4

Given an array and a value k, write a function to return index of element that equals to k with the probability of k/sum(input array). Assume there is no duplicate number in input array.

For example, if the input array is 1,4,2,3. The function should have the following behavior:

return 0 with probability 1/10;

return 1 with probability 4/10;

return 2 with probability 2/10;

return 3 with probability 3/10;

Question 2: How to deal with it if there are duplicates in the array?

I was thinking binary search is good to find an element in array, however I haven't figured out how to connect it with the probability.

Edited: As suggested, this question is similar to my question. However, its solution was not what I expected. I was looking for a solution that is embedded with binary search, which potentially decreases time complexity.

A good solution about given a key, how to use binary search to find the first element bigger than key in sorted array.

Community
  • 1
  • 1
icebox
  • 95
  • 1
  • 11
  • Are there any restrictions on the size of the array and the size of numbers stored as its elements? – Dmytro Shevchenko Sep 30 '15 at 12:31
  • 2
    possible duplicate of [Select element from array with probability proportional to its value](http://stackoverflow.com/questions/16489449/select-element-from-array-with-probability-proportional-to-its-value) – Dmytro Shevchenko Sep 30 '15 at 12:33
  • Also, check http://stackoverflow.com/questions/9330394/ and http://stackoverflow.com/questions/3679694/ – Dmytro Shevchenko Sep 30 '15 at 12:34
  • 1
    There is no restrictions. The size can be huge and the number can be large. Thank you for the links. I didn't found them while I was searching. However, after I read them, their solutions were not what I expect. Sorting an array is O(nlogn), I do like Juan Lopes solution, which is O(n) and has less constant c for O(cn). – icebox Sep 30 '15 at 17:23

4 Answers4

1

Sum all the elements(denote the sum S) and then generate a random number r from 1 to S. Then iterate over all numbers ai. If ai is not less than r, return ai. Otherwise subtract ai from r. Continue on until a value is returned. If you have a single query, you will not be able to improve over this solution.

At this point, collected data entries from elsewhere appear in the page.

(* ===== verification/StateTransitions.v ===== *)
(** * Session and security states

    cda-core/src/diag_kernel/state.rs and security.rs: the states the adapter
    keeps for an ECU, which service leads from one to another, which service may
    be used in which state; and the check of raw requests, [check_genericservice]
    of payload_encode.rs. *)

From stdpp Require Import strings gmap relations.
From stdpp Require Import list.
From S2P Require Import Prelude Bytes Errors Text StateCharts Database DiagLayers Uds EcuState VariantDetection SampleDatabase Naming ServiceLookup.

Local Open Scope Z_scope.
Set Warnings "-register-all".

(** ** The states of an ECU *)

Definition set_service_state (self : EcuManager) (sid : Z) (value : string) : EcuManager :=
  with_services (<[sid := value]> (service_states self)) self.

Definition get_service_state (self : EcuManager) (sid : Z) : option string := service_states self !! sid.

Definition session (self : EcuManager) : dresult string := ok_or (get_service_state self SESSION_CONTROL) InvalidState.
Definition security_access (self : EcuManager) : dresult string := ok_or (get_service_state self SECURITY_ACCESS) InvalidState.

(** ** Transitions *)

(** [find_map] over the references of a service: a transition of the chart, by
    the names of its ends, that starts in the current state. *)
Definition transition_target (state_chart : StateChart) (current_state : string) (st_ref : option StateTransition)
    : option string :=
  state_transition ← st_ref;
  transition_source ← source_short_name_ref state_transition;
  transition_target ← target_short_name_ref state_transition;
  transitions ← state_transitions state_chart;
  if existsb (fun chart_st => has_name (source_short_name_ref chart_st) transition_source
                              && has_name (target_short_name_ref chart_st) transition_target
                              && same_name transition_source current_state) transitions
  then Some transition_target else None.

Definition lookup_state_transition (diag_comm : DiagComm) (state_chart : StateChart) (current_state : string) : option string :=
  refs ← state_transition_refs diag_comm; find_map (transition_target state_chart current_state) refs.

Definition current_layers (self : EcuManager) : list DiagLayer :=
  match variant_or_base self with Some v => layers v | None => [] end.

(** The first chart with the semantic, without regard to case. *)
Definition chart_of_layer (semantic : string) (dl : DiagLayer) : option StateChart :=
  charts ← layer_state_charts dl; List.find (fun c => has_name (chart_semantic c) semantic) charts.

Definition chart_for (self : EcuManager) (semantic : string) : option StateChart :=
  find_map (chart_of_layer semantic) (current_layers self).

Definition has_transition (source_state target_state : string) (semantic_transitions : list StateTransition)
    (service : DiagService) : bool :=
  match dc ← diag_comm service; state_transition_refs dc with
  | None => false
  | Some st_refs =>
      existsb (fun st_ref => match st_ref with
        | Some st => has_name (source_short_name_ref st) source_state && has_name (target_short_name_ref st) target_state
                     && existsb (fun s => table s =? table st) semantic_transitions
        | None => false
        end) st_refs
  end.

Definition lookup_state_transition_for_active (self : EcuManager) (semantic current_state target_state : string)
    : dresult ApiDiagComm :=
  semantic_transitions ← ok_or
    (find_map (fun c => if has_name (chart_semantic c) semantic then state_transitions c else None)
       (dl ← current_layers self; default [] (layer_state_charts dl))) NotFound;
  let find_service_for_state source_state :=
    head (get_services_from_variant_and_parent_refs self (has_transition source_state target_state semantic_transitions)) in
  service ← ok_or
    (match find_service_for_state current_state with
     | Some service => Some service
     | None =>
         default_state ← result_ok (default_state self semantic);
         if same_name default_state current_state then None else find_service_for_state default_state
     end) NotFound;
  service_try_into service.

EDIT(credit to JuanLopez): However if you are about to answer multiple queries, you can use precomputation as in prefix sum and combine it with binary search to find the exact position k for which sum xi=0ai will be less than k and x is maximum. Note that after you do prefix sum precomputation you can compute sum xi=0ai in constant time.

Ivaylo Strandjev
  • 69,226
  • 18
  • 123
  • 176
  • 1
    Binary search will help here. Instead of iterating over all numbers in O(n), you can perform a binary search on the accumulated array in O(log n). – Juan Lopes Sep 30 '15 at 12:55
  • @JuanLopes good point. I have edited my answer to include the suggested improvement. – Ivaylo Strandjev Sep 30 '15 at 14:05
  • Thanks for the solution. However, subtraction will continue forever in worst case. Prefix sum probably is better especially when the array is large. – icebox Sep 30 '15 at 17:27
1

You can make an accumulated array from the input, where B[i] = A[0] + A[1] + ... + A[i]. Generate a random int x between 1 and sum(A), then binary search B for the first element not lesser than x.

Here's an example in Python (using Python's bisect module, that's essentialy a binary search).

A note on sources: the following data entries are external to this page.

Definition map_params (base_offset : Z) (outer : option MappedPayload) : list Param -> mapper unit :=
  for_each (fun param =>
    name ← required (short_name param);
    map_param name (with_outer_context outer (ParamContext_new param base_offset))).

Definition map_struct_from_uds (structure : StructureDop) (outer_context : MappedPayload) : decoder MappedPayload :=
  match struct_params structure with
  | None => mret ∅
  | Some params => collect (map_params 0 (Some outer_context) params)
  end.

Definition map_env_data_desc_item_from_uds (outer_data : MappedPayload) (env_data_desc : EnvDataDescOf DataOperation)
    (base_offset : Z) : decoder MappedPayload :=
  param_short_name ← required (param_short_name env_data_desc);
  discriminator ← returns (discriminator_value_from_outer_data outer_data param_short_name);
  env_datas ← required (env_datas env_data_desc);
  match matching_env_data discriminator env_datas with
  | None => mret ∅
  | Some env_data =>
      match env_params env_data with
      | None => mret ∅
      | Some params => collect (map_params base_offset (Some outer_data) params)
      end
  end.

import random, bisect, collections

def make_random(A):
    s = sum(A)
    B = list(A)
    for i in xrange(1, len(B)):
        B[i] += B[i-1]
    def fn():
        r = random.randint(1, s)
        return bisect.bisect_left(B, r)
    return fn

rnd = make_random([1,4,2,3])

c = collections.Counter()
for i in xrange(10000):
    c[rnd()]+=1

print c

The result will look like:

Counter({1: 3960, 3: 3036, 2: 1992, 0: 1012})
Juan Lopes
  • 10,143
  • 2
  • 25
  • 44
0

Given an array and a value k, write a function to return index of element that equals to k with the probability of k/sum(input array)

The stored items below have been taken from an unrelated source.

(* ===== verification/DecodeSafety.v ===== *)
(** * Decoding ends, without a panic

    Whatever an ECU answers: [map_param_from_uds] ends with a value or an error
    of the source, as long as the database is finitely deep and its positions
    are unsigned.  The depth counts the way through MATCHING-REQUEST-PARAMs,
    the one place where the database can lead back to itself. *)

From stdpp Require Import strings gmap.
From stdpp Require Import list.
From S2P Require Import Prelude Bytes Errors Text Ieee754 Json DiagCodedType Values Conversion Uds Payload FieldDecoding Database PayloadDecode.

Local Open Scope Z_scope.

(** ** What a parameter leads to *)

Definition structure_params (d : option DataOperation) : list Param :=
  default [] (d ← d; s ← as_structure d; struct_params s).

Definition env_data_params (l : option (list DataOperation)) : list Param :=
  l ← default [] l; default [] (e ← as_env_data l; env_params e).

Definition field_params (f : option DopField) : list Param :=
  match f with
  | None => []
  | Some f =>
      structure_params (basic_structure f) ++
      match env_data_desc f with Some (EnvDataDesc d) => env_data_params (env_datas d) | _ => [] end
  end.

Definition dop_params (d : DataOperation) : list Param :=
  match d with
  | StructureDOP s => default [] (struct_params s)
  | EnvData e => default [] (env_params e)
  | EnvDataDesc e => env_data_params (env_datas e)
  | EndOfPduField e => field_params (end_of_pdu_field e)
  | StaticField s => field_params (static_field s)
  | DynamicLengthField d => field_params (dynamic_field d)
  | MUXDOP m =>
      (c ← default [] (cases m); structure_params (case_structure c)) ++
      structure_params (d ← default_case m; default_structure d)
  | NormalDOP _ | DTCDOP _ | NoSpecificData | MissingSpecificData => []
  end.

Definition table_params (t : option TableDop) : list Param :=
  row ← default [] (t ← t; rows t); structure_params (row_structure row).

Definition sub_parameters (svc : DiagService) (p : Param) : list Param :=
  match specific_data p with
  | ValueData _ (Some d) | LengthKeyData (Some d) | PhysConstData _ (Some d) => dop_params d
  | MatchingRequestData n => match request_param_at svc n with Ok q => [q] | Err _ => [] end
  | TableStructData (Some k) => table_params (default None (as_table_key k))
  | _ => []
  end.

(** ** Unsigned positions *)

Definition field_unsigned (f : option DopField) : bool :=
  match (f ← f; s ← basic_structure f; s ← as_structure s; byte_size s) with
  | Some n => 0 <=? n
  | None => true
  end.

Definition dop_unsigned (d : DataOperation) : bool :=
  match d with
  | DynamicLengthField d =>
      (0 <=? offset d) && field_unsigned (dynamic_field d)
      && match determine_number_of_items d with Some n => 0 <=? number_byte_position n | None => true end
  | _ => true
  end.

Definition unsigned (p : Param) : bool :=
  (0 <=? byte_position p) &&
  match specific_data p with
  | ValueData _ (Some d) | LengthKeyData (Some d) | PhysConstData _ (Some d) => dop_unsigned d
  | _ => true
  end.

(** The database below [p] is at most [n] deep. *)
Fixpoint decodable (svc : DiagService) (n : nat) (p : Param) : bool :=
  match n with
  | O => false
  | S n => unsigned p && forallb (decodable svc n) (sub_parameters svc p)
  end.

(** ** Safe mappers *)

Definition safe_mapper {A} (m : mapper A) : Prop :=
  forall data, safe (fun p => ((m (p, data)).1.1, (m (p, data)).2)).

Lemma mapper_of_payload {A} (m : decoder A) : safe m -> safe_mapper (on_payload m).
Proof. intros Hm data p Hp. specialize (Hm p Hp). unfold on_payload. by destruct (m p). Qed.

You can reduce your problem to uniform sampling from [1, sum]. The idea is to use the cumulative list cum_distr of your initial list and uniformly sample a number r in [1,sum] and find the highest i such r<=cum_distr[i]

import random


def get_cum_distr(distr):
    cum_distr = []
    sum = 0
    for i in range(len(distr)):
        sum += distr[i]
        cum_distr.append(sum)
    return cum_distr


def sampler(cum_distr):
    r = random.randint(1, cum_distr[-1])
    i = 0
    while r > cum_distr[i]:
        i += 1
    return i


distr = [1, 4, 2, 3]
cum_distr = get_cum_distr(distr)
#test sampler
sample_size = 100000
samples = []
count = dict()
for _ in range(sample_size):
    r = sampler(cum_distr)
    if r in count:
        count[r] += 1
    else:
        count[r] = 1
#{0: 9996, 1: 40115, 2: 19934, 3: 29955}

Note that if the searching for the index is expensive you can use binary search instead since cum_distr is non-descresing.

How to deal with it if there are duplicates in the array?

It doesn't matter.

sve
  • 4,336
  • 1
  • 19
  • 30
0

This looks like the naive sampler (and in fact it is) , but there is a subtility in the order in which the elements are examined. By putting the largest weights in front, the loop will often complete in only a couple of iterations. So, if the distribution is very skew, this method could be faster on average.

[ I used this trick to sample from the stochastic vectors used in the Markov-nodes in Wakkerbot ]

#include <stdio.h>
#include <stdlib.h>

struct samp {
    int ret;
    unsigned weight;
    } array[4] = {{ 1,4}, { 3,3}, {2,2}, { 0,1} };

unsigned sumweight = 10;

     /* this is a *terrible* way to obtain a uniform random value */
#define urand(n) (random() % (n))

int sample(void)
{
unsigned idx, val;

val = urand(sumweight);

for( idx=0; idx < 4; idx++ ) {
    if (val < array[idx].weight) return array[idx].ret;
    val -= array[idx].weight;
    }
return -1;
}

int main(void)
{
int ret;
unsigned loop;

for (loop = 0; loop < 20; loop++) {
    ret = sample();
    printf("%u: %d\n" , loop, ret);
    }
return 0;
}
wildplasser
  • 43,142
  • 8
  • 66
  • 109